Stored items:
Lemma wf_sends s s' : sends s s' → wf s → wf s'.
Proof.
  intros (Hr & _ & ->). revert Hr. generalize (peers s') as P, (io s') as L. clear s'. intros P L Hr [].
  split; cbn; try done.
  - intros k p' Hp'. specialize (Hr k). rewrite Hp' in Hr. inversion Hr as [p ? Hl E|]; subst.
    by eapply link_rel_ok; [|apply wf_peers0].
  - eapply Forall_impl; [done|]. intros tr Htr k Hk. by apply (peers_rel_Some _ _ _ Hr), Htr.
  - intros k [|Hk]%wf_landmarks0; [by left|right]. by apply (peers_rel_Some _ _ _ Hr).
Qed.

Lemma wf_with_peer k f s :
  (∀ p, peer_ok k p → peer_ok k (f p)) → wf s → wf (with_peer k f s).
Proof.
  intros Hf []. unfold with_peer. split; cbn; try done.
  - intros k' p. rewrite lookup_alter_Some. intros [(-> & p0 & Hp & ->)|[_ Hp]]; [|by apply wf_peers0].
    apply Hf. by apply wf_peers0.
  - eapply Forall_impl; [done|]. intros tr Htr k' Hk'. apply lookup_alter_is_Some. by apply Htr.
  - intros k' [|Hk']%wf_landmarks0; [by left|right]. by apply lookup_alter_is_Some.
Qed.

Lemma peer_ok_same k p p' :
  PeerData.pub_key p' = PeerData.pub_key p → PeerData.cuckoo p' = PeerData.cuckoo p →
  PeerData.peer_cuckoo_gen p' = PeerData.peer_cuckoo_gen p → PeerData.trees p' = PeerData.trees p →
  PeerData.txs p' = PeerData.txs p → peer_ok k p → peer_ok k p'.
Proof. intros E1 E2 E3 E4 E5 []. split; congruence. Qed.

(** [with_peer] with a function that leaves what [peer_ok] reads. *)
Ltac wf_peer := apply wf_with_peer; [intros ?; by apply peer_ok_same|].

Lemma touch_wf env from s : wf s → wf (touch env from s).
Proof. intros. unfold touch. by wf_peer. Qed.

Lemma update_landmarks_wf s :
  wf s ∨ (wf (s <| landmarks := ∅ |>)) → wf (update_landmarks s).
Proof.
  intros [[]|[]]; unfold update_landmarks; split; cbn; try done; intros k [[] Hk];
    apply lookup_union_Some_raw in Hk as [Hk|[_ Hk]].
  1,3: destruct (_ <? _); [apply lookup_singleton_Some in Hk as [<- _]; by left|by rewrite lookup_empty in Hk].
  all: apply lookup_omap_Some in Hk as (p & _ & Hp); right; by exists p.
Qed.

(** ** Neighbours *)

Lemma room_delete {A} (own : bytes) (cap : Z) (m : gmap bytes A) (k : bytes) : room_ok own cap m → room_ok own cap (delete k m).
Proof.
  unfold room_ok. intros Hm. rewrite delete_delete. etrans; [|exact Hm].
  apply Nat2Z.inj_le. rewrite map_size_delete. destruct (_ !! _); cbn; lia.
Qed.

Lemma room_own {A} (own : bytes) (cap : Z) (m : gmap bytes A) x : room_ok own cap m → room_ok own cap (<[own := x]> m).
Proof. unfold room_ok. by rewrite delete_insert_eq. Qed.

Lemma new_peer_ok env k tx prio : peer_ok k (PeerData.new (now env) k tx prio).
Proof. by split. Qed.

Lemma add_peer_wf env k tx prio s : wf s → wf (add_peer env k tx prio s).
Proof.
  intros Hs. unfold add_peer. destruct (peers s !! k) as [p|] eqn:Hp.
  - destruct (Z.leb_spec MAX_PARALLEL_LINKS_PER_PEER (len (PeerData.txs p))); [done|].
    destruct Hs. split; cbn; try done.
    + intros k' p'. rewrite lookup_alter_Some. intros [(-> & p0 & Hp0 & ->)|[_ Hp']]; [|by apply wf_peers0].
      destruct (wf_peers0 _ _ Hp0). split; cbn; try done. unfold len in *. rewrite length_app. cbn.
      simplify_eq. lia.
    + eapply Forall_impl; [done|]. intros tr Htr k' Hk'. apply lookup_alter_is_Some. by apply Htr.
    + intros k' [|Hk']%wf_landmarks0; [by left|right]. by apply lookup_alter_is_Some.
  - apply update_landmarks_wf. left. destruct Hs. split; cbn; try done.
    + apply map_Forall_insert_2; [apply new_peer_ok|done].
    + eapply Forall_impl; [done|]. intros tr Htr k' Hk'. apply lookup_insert_is_Some'. right. by apply Htr.
    + intros k' [|Hk']%wf_landmarks0; [by left|right]. apply lookup_insert_is_Some'. by right.
Qed.

Definition unparent (own key : bytes) (tree : TreeState.t) : TreeState.t :=
  if bool_decide (TreeState.parent tree = Some key)
  then TreeState.mk None own (TreeState.root_seq tree) 0 else tree.

Lemma remove_peer_wf k s : wf s → wf (remove_peer k s).
Proof.
  intros Hs. change (remove_peer k s) with
    ((update_landmarks (s <| trees := unparent (pub_key s) k <$> trees s |>
        <| peers := delete k (peers s) |> <| coord_table := delete k (coord_table s) |>))
       <| sessions := SessionManager.remove k (sessions s) |>).
  match goal with |- wf (set_field _ ?s') => assert (wf s') as Hs'; [|wf_set] end.
  apply update_landmarks_wf. right. destruct Hs. split; cbn; try done.
  - by apply map_Forall_delete.
  - by rewrite length_fmap.
  - apply Forall_fmap. eapply Forall_impl; [done|]. intros tr Htr k' Hk'. cbn in Hk'. unfold unparent in Hk'.
    destruct (bool_decide_reflect (TreeState.parent tr = Some k)) as [|Hne]; [done|].
    rewrite lookup_delete_ne by congruence. by apply Htr.
  - intros k' [? Hk']. by rewrite lookup_empty in Hk'.
  - by apply room_delete.
Qed.

Lemma foldl_wf {A} (f : t → A → t) l : (∀ s x, wf s → wf (f s x)) → ∀ s, wf s → wf (foldl f s l).
Proof. intros Hf. induction l as [|x l IH]; intros s Hs; cbn; [done|]. by apply IH, Hf. Qed.

Lemma expire_peers_wf env s : wf s → wf (expire_peers env s).
Proof. intros Hs. unfold expire_peers. apply foldl_wf; [intros; by apply remove_peer_wf|done]. Qed.

(** ** Trees *)

Lemma fix_tree_same `{Blake2} env i s :
  let s' := fix_tree env i s in
  s' = s <| trees := trees s' |> <| own_depth := own_depth s' |>
         <| last_topology_change_tick := last_topology_change_tick s' |>.
Proof.
  unfold fix_tree. destruct (foldl _ _ _) as [best inc]. cbn.
  destruct (match best with None => None | Some b => if metric_less _ _ then None else Some b end) as [b|].
  - destruct (damped _ _ _) as [par cost].
    destruct (bool_decide (par = _)), (bool_decide (i = _)); by destruct s.
  - destruct (bool_decide (None = _)), (bool_decide (i = _)); by destruct s.
Qed.

Lemma fix_tree_wf `{Blake2} env i s : (i < K)%nat → wf s → wf (fix_tree env i s).
Proof.
  intros Hi Hs. rewrite (fix_tree_same env i s), fix_tree_trees.
  destruct Hs. split; cbn; try done.
  - by rewrite length_insert.
  - apply Forall_insert; [done|]. intros k Hk. destruct (chosen_ok env i s) as [_ _ Hp _].
    rewrite Hk in Hp. destruct Hp as (p & a & [Hp _] & _). by exists p.
Qed.

(** ** Broadcasts and tables *)

Context `{Channels} `{Libm} `{Blake2} `{Blake2Mac} `{ChaCha20} `{Sha512} `{X25519} `{Hkdf}
  `{Aead} `{Ed25519} `{MlDsa} `{MlKem}.

Lemma send_to_peer_wf env k data s : wf s → wf (send_to_peer env k data s).
Proof. apply wf_sends, send_to_peer_sends. Qed.
Lemma send_each_wf env ks data s : wf s → wf (send_each env ks data s).
Proof. apply wf_sends, send_each_sends. Qed.
Lemma flood_wf env from data s : wf s → wf (flood env from data s).
Proof. apply send_each_wf. Qed.
Lemma send_path_negative_wf env to tag ttl s : wf s → wf (send_path_negative env to tag ttl s).
Proof. unfold send_path_negative. intros. destruct (_ =? _); [done|]. by apply send_to_peer_wf. Qed.

#[local] Hint Resolve send_to_peer_wf send_each_wf flood_wf send_path_negative_wf touch_wf
  remove_peer_wf add_peer_wf expire_peers_wf fix_tree_wf : wf.

Lemma send_announces_wf env i s : wf s → wf (send_announces env i s).
Proof. unfold send_announces. auto with wf. Qed.
Lemma broadcast_coord_wf env s : wf s → wf (broadcast_coord env s).
Proof. unfold broadcast_coord. auto with wf. Qed.

Lemma cuckoo_do_maintenance_wf env i s : wf s → wf (cuckoo_do_maintenance env i s).
Proof.
  intros Hs. unfold cuckoo_do_maintenance. apply send_each_wf.
  set (s0 := if _ && _ then _ else s).
  assert (wf s0) as Hs0 by (unfold s0; destruct (_ && _); [wf_set; by rewrite length_alter|done]).
  destruct (TreeState.parent _); auto with wf.
Qed.

Lemma send_keepalives_wf env s : wf s → wf (send_keepalives env s).
Proof.
  unfold send_keepalives. apply foldl_wf. clear s. intros s k Hs. unfold send_keepalive.
  set (s1 := with_peer k _ s).
  assert (wf s1) as Hs1.
  { unfold s1. apply wf_with_peer; [|done]. intros p Hp. eapply peer_ok_same; [..|exact Hp];
      by destruct (PeerData.pending_sig_req_time p). }
  destruct (peers s1 !! k); auto with wf.
Qed.

Lemma update_own_coord_wf s : wf s → wf (update_own_coord s).
Proof. intros Hs. unfold update_own_coord. wf_set. by apply room_own. Qed.

Lemma stranger_spec {A} (env : Env) (s : t) (m : gmap bytes A) (v : bytes) :
  stranger env s m = Some v → is_Some (m !! v) ∧ v ≠ pub_key s.
Proof.
  unfold stranger. destruct (filter _ _) as [|[k x] l] eqn:E; [done|]. intros [= <-].
  assert ((k, x) ∈ filter (λ e, peers s !! e.1 = None ∧ e.1 ≠ pub_key s) (map_iter (ord env) m)) as Hin
    by (rewrite E; by left).
  apply list_elem_of_filter in Hin as [[_ Hne] Hin%elem_of_map_iter]. by split; [exists x|].
Qed.

Lemma make_room_ok {A} (env : Env) (s : t) (cap : Z) (origin : bytes) (m m' : gmap bytes A) (x : A) :
  room_ok (pub_key s) cap m → make_room env s cap origin m = Some m' →
  room_ok (pub_key s) cap (<[origin := x]> m').
Proof.
  unfold make_room, room_ok. intros Hm.
  destruct (decide (origin = pub_key s)) as [->|Hne].
  { rewrite delete_insert_eq. destruct (_ && _); [|naive_solver].
    destruct (stranger env s m) as [v|]; [|done]. intros [= <-].
    by apply (room_delete (pub_key s) cap m v). }
  rewrite delete_insert_ne by done.
  destruct (bool_decide_reflect (m !! origin = None)) as [Ho|Ho]; cbn [andb]; cycle 1.
  { intros [= <-]. rewrite size_insert_Some; [done|]. rewrite lookup_delete_ne by done.
    by destruct (m !! origin); [eexists|]. }
  destruct (Z.leb_spec cap (Z.of_nat (size m))) as [Hf|Hf].
  - destruct (stranger env s m) as [v|] eqn:Hv; [|done]. intros [= <-].
    apply stranger_spec in Hv as [Hv Hvn].
    rewrite size_insert_None, delete_delete, size_delete_Some.
    + lia.
    + by rewrite lookup_delete_ne.
    + rewrite lookup_delete_ne, lookup_delete_None by done. by right.
  - intros [= <-]. rewrite size_insert_None by by rewrite lookup_delete_ne.
    pose proof (map_size_delete (pub_key s) m). destruct (m !! pub_key s); cbn in *; lia.
Qed.

Lemma note_coord_wf env k c s s' : wf s → note_coord env k c s = Some s' → wf s'.
Proof.
  unfold note_coord. intros Hs. destruct (make_room _ _ _ _ _) as [m|] eqn:E; [|done]. cbn. intros [= <-].
  wf_set. by eapply make_room_ok.
Qed.
Lemma note_peer_coord_wf env k c s : wf s → wf (note_peer_coord env k c s).
Proof.
  unfold note_peer_coord. intros Hs. destruct (_ || _); [done|].
  destruct (note_coord _ _ _ _) eqn:E; cbn; [|done]. by eapply note_coord_wf.
Qed.
Lemma record_remote_onion_key_wf env o q e s : wf s → wf (record_remote_onion_key env o q e s).
Proof.
  unfold record_remote_onion_key. intros Hs. destruct (make_room _ _ _ _ _) as [m|] eqn:E; [|done].
  wf_set. by eapply make_room_ok.
Qed.
Lemma record_capability_wf env o c q s : wf s → wf (record_capability env o c q s).
Proof.
  unfold record_capability. intros Hs. destruct (make_room _ _ _ _ _) as [m|] eqn:E; [|done].
  wf_set. by eapply make_room_ok.
Qed.
Lemma record_reputation_wf env a b q x s : wf s → wf (record_reputation env a b q x s).
Proof.
  unfold record_reputation, insert_observation. intros Hs. destruct (_ && _); [|wf_set].
  destruct (stranger _ _ _); [wf_set|done].
Qed.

_ASSIGNMENT_:
Reproduce exactly the lines from the beginning of the entries above up to and including the line that contains "Lemma peer_ok_same k".

_EXERCISE OUTPUT_:
Lemma wf_sends s s' : sends s s' → wf s → wf s'.
Proof.
  intros (Hr & _ & ->). revert Hr. generalize (peers s') as P, (io s') as L. clear s'. intros P L Hr [].
  split; cbn; try done.
  - intros k p' Hp'. specialize (Hr k). rewrite Hp' in Hr. inversion Hr as [p ? Hl E|]; subst.
    by eapply link_rel_ok; [|apply wf_peers0].
  - eapply Forall_impl; [done|]. intros tr Htr k Hk. by apply (peers_rel_Some _ _ _ Hr), Htr.
  - intros k [|Hk]%wf_landmarks0; [by left|right]. by apply (peers_rel_Some _ _ _ Hr).
Qed.

Lemma wf_with_peer k f s :
  (∀ p, peer_ok k p → peer_ok k (f p)) → wf s → wf (with_peer k f s).
Proof.
  intros Hf []. unfold with_peer. split; cbn; try done.
  - intros k' p. rewrite lookup_alter_Some. intros [(-> & p0 & Hp & ->)|[_ Hp]]; [|by apply wf_peers0].
    apply Hf. by apply wf_peers0.
  - eapply Forall_impl; [done|]. intros tr Htr k' Hk'. apply lookup_alter_is_Some. by apply Htr.
  - intros k' [|Hk']%wf_landmarks0; [by left|right]. by apply lookup_alter_is_Some.
Qed.

Lemma peer_ok_same k p p' :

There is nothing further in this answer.